EXERCISE DETAILS
Search the data for the word "concat" and copy every line where it occurs.
━━━━━ DATA TO PROCESS ━━━━━
Lemma name_cmp_of nm rest a : SLASH ∉ a -> SLASH ∉ nm -> tail_ok rest -> fs_name_cmp (nm ++ rest) a = bool_decide (nm = a).
Proof.
  intros Ha Hn Hr. unfold fs_name_cmp. rewrite (name_len_app nm rest) by done.
  pose proof (name_len_app a [] Ha ltac:(by left)) as El. rewrite app_nil_r in El. rewrite El.
  destruct (Nat.eqb_spec (length nm) (length a)) as [E|E]; cbn [negb].
  - rewrite <- E, take_app_length. by rewrite E, take_ge by lia.
  - symmetry. apply bool_decide_false. by intros ->.
Qed.

Lemma skip_name_app nm rest : SLASH ∉ nm -> tail_ok rest -> skip_name (nm ++ rest) = rest.
Proof.
  intros Hn Hr. induction nm as [|c nm IH]; cbn [skip_name app].
  - destruct Hr as [->|[q ->]]; [done|]. cbn [skip_name]. by rewrite Z.eqb_refl.
  - apply not_elem_of_cons in Hn as [Hc Hn]. rewrite (proj2 (Z.eqb_neq _ _)) by congruence. by apply IH.
Qed.

(** Components behind slashes. *)
Definition join (comps : list (list Z)) : list Z := concat (map (fun c => SLASH :: c) comps).

Lemma join_tail comps : tail_ok (join comps).
Proof. destruct comps as [|c comps]; [by left|right]. by eexists. Qed.

Lemma skip_slash_join nm comps : name_ok nm -> skip_slash (join (nm :: comps)) = nm ++ join comps.
Proof.
  intros (Hne & Hs & _). cbn [join map concat skip_slash app]. rewrite Z.eqb_refl. destruct nm as [|c nm]; [done|]. apply not_elem_of_cons in Hs as [Hc _].
  cbn [app skip_slash]. by rewrite (proj2 (Z.eqb_neq _ _)) by congruence.
Qed.

Lemma path_next_join nm comps : name_ok nm -> Forall name_ok comps ->
  fs_path_next (nm ++ join comps) = match comps with [] => [] | c :: rest => c ++ join rest end.
Proof.
  intros (_ & Hs & _) Hc. unfold fs_path_next. rewrite skip_name_app by (done || apply join_tail). destruct comps as [|c rest]; [done|].
  apply Forall_cons in Hc as [Hc _]. by apply skip_slash_join.
Qed.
━━━━━
ANSWER TO THE EXERCISE
Definition join (comps : list (list Z)) : list Z := concat (map (fun c => SLASH :: c) comps).
  intros (Hne & Hs & _). cbn [join map concat skip_slash app]. rewrite Z.eqb_refl. destruct nm as [|c nm]; [done|]. apply not_elem_of_cons in Hs as [Hc _].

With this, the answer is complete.